INSTRUCTIONS FOR THE TASK.
Return, unaltered, every line from the beginning of the material below up to and including the one with "Lemma VotedFor_startElectionTimer E".

* * *

Lemma HostID_startElectionTimer E r : HostID (startElectionTimer E r) = HostID r.
Proof. unfold startElectionTimer. by destruct (ElectionTimer r). Qed.
Lemma Role_startElectionTimer E r : Role (startElectionTimer E r) = Role r.
Proof. unfold startElectionTimer. by destruct (ElectionTimer r). Qed.
Lemma VotedFor_startElectionTimer E r : VotedFor (startElectionTimer E r) = VotedFor r.
Proof. unfold startElectionTimer. by destruct (ElectionTimer r). Qed.
Lemma LeaderID_startElectionTimer E r : LeaderID (startElectionTimer E r) = LeaderID r.
Proof. unfold startElectionTimer. by destruct (ElectionTimer r). Qed.
Lemma VotesReceived_startElectionTimer E r : VotesReceived (startElectionTimer E r) = VotesReceived r.
Proof. unfold startElectionTimer. by destruct (ElectionTimer r). Qed.
Lemma Term_startElectionTimer E r : Term (startElectionTimer E r) = Term r.
Proof. unfold startElectionTimer. by destruct (ElectionTimer r). Qed.
Lemma Resign_startElectionTimer E r : Resign (startElectionTimer E r) = Resign r.
Proof. unfold startElectionTimer. by destruct (ElectionTimer r). Qed.
Lemma Closed_startElectionTimer E r : Closed (startElectionTimer E r) = Closed r.
Proof. unfold startElectionTimer. by destruct (ElectionTimer r). Qed.
Lemma NextChan_startElectionTimer E r : NextChan (startElectionTimer E r) = NextChan r.
Proof. unfold startElectionTimer. by destruct (ElectionTimer r). Qed.
Lemma MissedHeartbeats_startElectionTimer E r : MissedHeartbeats (startElectionTimer E r) = MissedHeartbeats r.
Proof. unfold startElectionTimer. by destruct (ElectionTimer r). Qed.
Lemma LastElectionTime_startElectionTimer E r : LastElectionTime (startElectionTimer E r) = LastElectionTime r.
Proof. unfold startElectionTimer. by destruct (ElectionTimer r). Qed.
Lemma HostID_ResignLeader E r : HostID (ResignLeader E r) = HostID r.
Proof. unfold ResignLeader. destruct (Resign r); [by rewrite HostID_startElectionTimer|done]. Qed.
Lemma VotedFor_ResignLeader E r : VotedFor (ResignLeader E r) = VotedFor r.
Proof. unfold ResignLeader. destruct (Resign r); [by rewrite VotedFor_startElectionTimer|done]. Qed.
Lemma VotesReceived_ResignLeader E r : VotesReceived (ResignLeader E r) = VotesReceived r.
Proof. unfold ResignLeader. destruct (Resign r); [by rewrite VotesReceived_startElectionTimer|done]. Qed.
Lemma Term_ResignLeader E r : Term (ResignLeader E r) = Term r.
Proof. unfold ResignLeader. destruct (Resign r); [by rewrite Term_startElectionTimer|done]. Qed.
Lemma NextChan_ResignLeader E r : NextChan (ResignLeader E r) = NextChan r.
Proof. unfold ResignLeader. destruct (Resign r); [by rewrite NextChan_startElectionTimer|done]. Qed.
Lemma MissedHeartbeats_ResignLeader E r : MissedHeartbeats (ResignLeader E r) = MissedHeartbeats r.
Proof. unfold ResignLeader. destruct (Resign r); [by rewrite MissedHeartbeats_startElectionTimer|done]. Qed.
#[export] Hint Rewrite HostID_startElectionTimer Role_startElectionTimer VotedFor_startElectionTimer LeaderID_startElectionTimer VotesReceived_startElectionTimer Term_startElectionTimer Resign_startElectionTimer Closed_startElectionTimer NextChan_startElectionTimer MissedHeartbeats_startElectionTimer LastElectionTime_startElectionTimer HostID_ResignLeader VotedFor_ResignLeader VotesReceived_ResignLeader Term_ResignLeader NextChan_ResignLeader MissedHeartbeats_ResignLeader : raft.

Lemma ElectionTimer_startElectionTimer E r :
  ElectionTimer (startElectionTimer E r) = TimerActive (getRandomElectionTimeout E r).
Proof. unfold startElectionTimer. by destruct (ElectionTimer r). Qed.
#[export] Hint Rewrite ElectionTimer_startElectionTimer : raft.

(** Evaluate record fields, and nothing else. *)
Ltac raft_cbn_in H :=
  cbn [HostID Role VotedFor LeaderID VotesReceived Term
    HeartbeatTicker ElectionTimer Resign Closed NextChan HeartbeatTimeout
    LeaderJobTimeout LeaderJobTicker MissedHeartbeats CooldownPeriod LastElectionTime set_Role
    set_VotedFor set_LeaderID set_VotesReceived set_Term set_HeartbeatTicker set_ElectionTimer
    set_Resign set_Closed set_NextChan set_LeaderJobTicker set_MissedHeartbeats set_LastElectionTime
    GetHostId] in H.
Ltac raft_simpl :=
  repeat (progress (autorewrite with raft;
    cbn [HostID Role VotedFor LeaderID VotesReceived Term
    HeartbeatTicker ElectionTimer Resign Closed NextChan HeartbeatTimeout
    LeaderJobTimeout LeaderJobTicker MissedHeartbeats CooldownPeriod LastElectionTime set_Role
    set_VotedFor set_LeaderID set_VotesReceived set_Term set_HeartbeatTicker set_ElectionTimer
    set_Resign set_Closed set_NextChan set_LeaderJobTicker set_MissedHeartbeats set_LastElectionTime
    GetHostId])).

(** A test on a known role decides itself. *)
Lemma role_eq (a : RoleType) : bool_decide (a = a) = true.
Proof. by apply bool_decide_true. Qed.
Lemma Leader_Follower : bool_decide (Leader = Follower) = false.
Proof. done. Qed.
Lemma Leader_Candidate : bool_decide (Leader = Candidate) = false.
Proof. done. Qed.
Lemma Candidate_Leader : bool_decide (Candidate = Leader) = false.
Proof. done. Qed.
Lemma Candidate_Follower : bool_decide (Candidate = Follower) = false.
Proof. done. Qed.
Lemma Follower_Leader : bool_decide (Follower = Leader) = false.
Proof. done. Qed.
Lemma Follower_Candidate : bool_decide (Follower = Candidate) = false.
Proof. done. Qed.
#[export] Hint Rewrite role_eq Leader_Follower Leader_Candidate Candidate_Leader
  Candidate_Follower Follower_Leader Follower_Candidate : raft.

End Raft.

* * *

SOLUTION TO THIS EXERCISE.
Lemma HostID_startElectionTimer E r : HostID (startElectionTimer E r) = HostID r.
Proof. unfold startElectionTimer. by destruct (ElectionTimer r). Qed.
Lemma Role_startElectionTimer E r : Role (startElectionTimer E r) = Role r.
Proof. unfold startElectionTimer. by destruct (ElectionTimer r). Qed.
Lemma VotedFor_startElectionTimer E r : VotedFor (startElectionTimer E r) = VotedFor r.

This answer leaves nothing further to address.